Melhor filme no Festival de Berlim 2016 e classificado pela presidente do júri Meryl Streep como uma obra “urgente, imaginativa, necessária e que instiga o nosso envolvimento e a nossa ação”, Fogo no Mar é defendido por seu diretor como um exercício de criação. Para Rosi, vivemos tempos de excesso de informações, cabendo ao cinema seguir um caminho oposto e ser uma plataforma de transgressão, onde a exposição, seja de fatos ou personagens, não deve ser fator preponderante para a excelência de um documentário. O cinema, dessa forma, deve se utilizar de suas ferramentas para nos imergir em algo novo. Bravo, sr. Rosi! Partindo desse conceito, a câmera do longa-metragem simplesmente observa os personagens, nunca fazendo com que eles sentem em uma cadeira para falar diretamente ao espectador. Em quase duas horas, vemos de perto os dias de uma senhora que, cuidando da casa, ouve, entre uma ou outra de suas músicas italianas favoritas, as notícias envolvendo as tragédias dos imigrantes, ou, então, os de um médico que atende todos os refugiados africanos. A figura mais curiosa, contudo, é um garotinho muito carismático que vive suas estripulias de criança na ilha. Mesmo não parecendo, ele é importante para a narrativa pois deixa a balança muito equilibrada: o sopro de bom humor trazido pelo menino é fundamental para que Fogo no Mar não se torne uma experiência de pesada absorção.

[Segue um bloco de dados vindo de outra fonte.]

(** * ac-mediator: field and filter translation of [services/acservice/search.py]

    A shallow embedding of the two search mixins, [BaseACServiceSearchMixin]
    and [ACServiceTextSearchMixin], together with the properties their
    specification states about them.

    Conventions of the embedding.
    - Python values that travel through the mixins are the type [pyval].
    - A call that can raise returns [outcome A]: [OK a] for a normal return,
      [Raise e] for an exception [e].  Exceptions are the instances of
      Python's [Exception]; an [exn] value records the name of its class,
      the names of the classes it inherits from, and the text [str(e)].
    - [self] is the record [service].  Its fields are the attributes and the
      methods an adapter overrides; the [default_] definitions are the
      bodies the text-search mixin gives to three of them.
    - The only state the mixins touch besides their arguments is the list of
      response warnings, threaded explicitly. *)

From Stdlib Require Import ZArith PrimFloat Ascii.
From stdpp Require Import base option list gmap strings pretty.

(** ** Values *)

(** [VParse] is a [pyparsing.ParseResults], the node type of a parsed
    filter; [VTuple] is a tuple.  Characters of a [VStr] are the characters
    of the Python string. *)
#[local] Set Warnings "-register-all".
Inductive pyval : Type :=
  | VNone
  | VInt (n : Z)
  | VFloat (x : float)
  | VStr (s : string)
  | VTuple (items : list pyval)
  | VParse (items : list pyval).

(** ** Exceptions and results *)

Record exn : Type := Exn {
  exn_name : string;          (* e.__class__.__name__ *)
  exn_bases : list string;    (* names of the proper ancestors below Exception *)
  exn_str : string            (* str(e) *)
}.

(** [isinstance(e, cls)], as decided by an [except cls] clause. *)
Definition isinstance (e : exn) (cls : string) : bool :=
  String.eqb (exn_name e) cls || existsb (String.eqb cls) (exn_bases e).

Inductive outcome (A : Type) : Type :=
  | OK (a : A)
  | Raise (e : exn).
Arguments OK {A} a.
Arguments Raise {A} e.

(** Sequencing: an exception of the first call skips the rest.  With these
    instances [x ← m; k] is stdpp's bind notation on [outcome]. *)
#[global] Instance outcome_ret : MRet outcome := λ A a, OK a.
#[global] Instance outcome_bind : MBind outcome := λ A B k m,
  match m with
  | OK a => k a
  | Raise e => Raise e
  end.

Definition is_OK {A} (m : outcome A) : bool :=
  match m with OK _ => true | Raise _ => false end.

(** Built-in exceptions raised by the interpreter on the operations below. *)
Definition TypeError (msg : string) : exn := Exn "TypeError" [] msg.
Definition IndexError (msg : string) : exn := Exn "IndexError" ["LookupError"] msg.
Definition AttributeError (msg : string) : exn := Exn "AttributeError" [] msg.
Definition NotImplementedError (msg : string) : exn :=
  Exn "NotImplementedError" ["RuntimeError"] msg.

Definition KeyError (msg : string) : exn := Exn "KeyError" ["LookupError"] msg.

(** The exceptions of [ac_mediator.exceptions] the mixins raise.  Their
    classes are declared outside [search.py]; here [ACException] is their
    base and [str] of one is the message it was built with.  No statement
    below depends on either choice. *)
Definition ACFieldTranslateException (msg : string) : exn :=
  Exn "ACFieldTranslateException" ["ACException"] msg.
Definition ACFilterParsingException (msg : string) : exn :=
  Exn "ACFilterParsingException" ["ACException"] msg.

(** ** Built-in operations on values *)

Definition type_name (v : pyval) : string :=
  match v with
  | VNone => "NoneType"
  | VInt _ => "int"
  | VFloat _ => "float"
  | VStr _ => "str"
  | VTuple _ => "tuple"
  | VParse _ => "ParseResults"
  end.

(** [len(v)] *)
Definition py_len (v : pyval) : outcome nat :=
  match v with
  | VStr s => OK (String.length s)
  | VTuple l | VParse l => OK (length l)
  | _ => Raise (TypeError ("object of type '" +:+ type_name v +:+ "' has no len()"))
  end.

(** [v[i]] for an index [i >= 0] *)
Definition py_getitem (v : pyval) (i : nat) : outcome pyval :=
  match v with
  | VStr s =>
      match String.get i s with
      | Some c => OK (VStr (String c EmptyString))
      | None => Raise (IndexError "string index out of range")
      end
  | VTuple l =>
      match l !! i with
      | Some x => OK x
      | None => Raise (IndexError "tuple index out of range")
      end
  | VParse l =>
      match l !! i with
      | Some x => OK x
      | None => Raise (IndexError "list index out of range")
      end
  | _ => Raise (TypeError ("'" +:+ type_name v +:+ "' object is not subscriptable"))
  end.

(** [v == s] for a string literal [s] *)
Definition py_eq_str (v : pyval) (s : string) : bool :=
  match v with
  | VStr t => String.eqb t s
  | _ => false
  end.

(** [str.upper] on the letters a-z; the other characters are kept.  The
    mixin only compares the result with "AND", "OR" and "NOT", which no
    other character maps into. *)
Definition upper_ascii (c : ascii) : ascii :=
  let n := Ascii.nat_of_ascii c in
  if (97 <=? n) && (n <=? 122) then Ascii.ascii_of_nat (n - 32) else c.

Fixpoint upper (s : string) : string :=
  match s with
  | EmptyString => EmptyString
  | String c r => String (upper_ascii c) (upper r)
  end.

(** [v.upper()] *)
Definition py_upper (v : pyval) : outcome string :=
  match v with
  | VStr s => OK (upper s)
  | _ => Raise (AttributeError ("'" +:+ type_name v +:+ "' object has no attribute 'upper'"))
  end.

(** [''.join(l)]; [join_from i l] joins the items from position [i] on. *)
Fixpoint join_from (i : nat) (l : list pyval) : outcome string :=
  match l with
  | [] => OK EmptyString
  | VStr s :: r => t ← join_from (S i) r; OK (s +:+ t)
  | v :: _ =>
      Raise (TypeError ("sequence item " +:+ pretty i +:+ ": expected str instance, "
                          +:+ type_name v +:+ " found"))
  end.

Definition join (l : list pyval) : outcome string := join_from 0 l.

(** [l[0]] and [l[1:-1]] on a list *)
Definition list_getitem (l : list pyval) (i : nat) : outcome pyval :=
  match l !! i with
  | Some x => OK x
  | None => Raise (IndexError "list index out of range")
  end.

Definition slice_1_m1 {A} (l : list A) : list A := removelast (tail l).

(** ** What the module imports *)

(** Names [search.py] uses and does not define: the built-ins [str] and
    [repr], [parse_filter] of [services.acservice.utils], and the constants
    of [services.acservice.constants]. *)
Class environment : Type := {
  py_str : pyval → string;
  py_repr : pyval → string;
  parse_filter : string → outcome pyval;
  SORT_OPTIONS : list string;
  QUERY_PARAM_SORT : string
}.

(** A value of a search parameter: [None], a number, or a list of names. *)
Inductive param : Type :=
  | PNone
  | PInt (n : Z)
  | PList (names : list string).

(** The dictionary [format_search_response] returns, with the value under
    [NUM_RESULTS_PROP] and the value under [RESULTS_LIST]. *)
Record search_response : Type := {
  num_results : Z;
  results_list : list (gmap string pyval)
}.

Section Mixins.
Context `{env : environment} {response : Type}.

(** ['{0}'.format(v)]: a string formats as itself. *)
Definition format0 (v : pyval) : string :=
  match v with
  | VStr s => s
  | _ => py_str v
  end.

(** [d[k]] on a dictionary with string keys *)
Definition dict_getitem {A} (d : gmap string A) (k : string) : outcome A :=
  match d !! k with
  | Some v => OK v
  | None => Raise (KeyError (py_repr (VStr k)))
  end.

(** [k in d] and [d[k]] for a key that is any value: only a string can be
    equal to a key of [d]. *)
Definition dict_contains {A} (d : gmap string A) (k : pyval) : bool :=
  match k with
  | VStr s => bool_decide (is_Some (d !! s))
  | _ => false
  end.

Definition dict_getitem_val {A} (d : gmap string A) (k : pyval) : outcome A :=
  match k with
  | VStr s => dict_getitem d s
  | _ => Raise (KeyError (py_repr k))
  end.

(** ** The adapter object [self] *)

Record service : Type := {
  (* BaseACServiceSearchMixin *)
  direct_fields_mapping : gmap string string;
  translate_field_methods_registry :
    option (gmap string (gmap string pyval → outcome pyval));
  get_results_list_from_response : response → outcome (list (gmap string pyval));
  get_num_results_from_response : response → outcome Z;
  (* ACServiceTextSearchMixin *)
  direct_filters_mapping : gmap string string;
  translate_filter_methods_registry :
    option (gmap string (pyval → outcome (string * pyval)));
  render_filter_term : string → pyval → pyval → pyval → outcome pyval;
  render_operator_term : string → outcome pyval;
  process_s_query_parameter : string → bool → bool → outcome (gmap string pyval)
}.

(** ** BaseACServiceSearchMixin *)

Definition translate_field (self : service) (ac_field_name : string)
    (result : gmap string pyval) : outcome pyval :=
  (* the [try] block: [Some v] when it returns [v], [None] when it falls through *)
  let attempt : outcome (option pyval) :=
    match direct_fields_mapping self !! ac_field_name with
    | Some key => v ← dict_getitem result key; OK (Some v)
    | None =>
        match translate_field_methods_registry self with
        | None => Raise (TypeError "argument of type 'NoneType' is not iterable")
        | Some registry =>
            match registry !! ac_field_name with
            | Some method => v ← method result; OK (Some v)
            | None => OK None
            end
        end
    end in
  match attempt with
  | OK (Some v) => OK v
  | Raise e =>
      Raise (ACFieldTranslateException
        ("Can't translate field '" +:+ ac_field_name +:+ "' ("
           +:+ exn_name e +:+ ": " +:+ exn_str e +:+ ")"))
  | OK None =>
      Raise (ACFieldTranslateException
        ("Can't translate field '" +:+ ac_field_name +:+ "' (unexpected field)"))
  end.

Não deixa de causar um certo estranhamento a subversão do formato ou a própria contemplação desse ritmo tão comum ao cinema europeu (estamos falando de uma coprodução Itália/França), só que a experiência é especial justamente por sua configuração atípica. Visualmente, Rosi, que assina a inteligente fotografia do documentário, também cumpre a proposta de impactar o espectador, mas de forma muito sábia, já que ele prefere guardar somente para os momentos finais os registros mais detalhados da captura dos imigrantes. É a partir dessa parte que vem o depoimento mais marcante do filme: o do médico que nega veemente a ideia de que, por ser um profissional da saúde, já teria se acostumado a testemunhar as tristes condições dos refugiados. “Como se habituar à imagem de uma mãe que deu luz ao filho durante a viagem e chega à Lampedusa com o recém nascido ainda pendurado pelo cordão umbilical?”, pergunta o personagem. Rosi não realizou um filme fácil em tema, forma e ritmo, mas a consagração em Berlim atesta a inteligência do Festival ao reconhecer uma obra que é muito consistente em um gênero pouco celebrado ao redor do mundo. O diretor, que só falta conquistar Cannes para ter a tríplice coroa dos festivais mais importantes de cinema (ele venceu Veneza em 2003 com Sacro GRA), diz que só realizará mais um filme e, depois disso, se dedicará exclusivamente a um de seus maiores sonhos: o mundo acadêmico. Haja sabedoria para encerrar uma história no auge – e isso, julgando por Fogo no Mar, Rosi parece ter de sobra.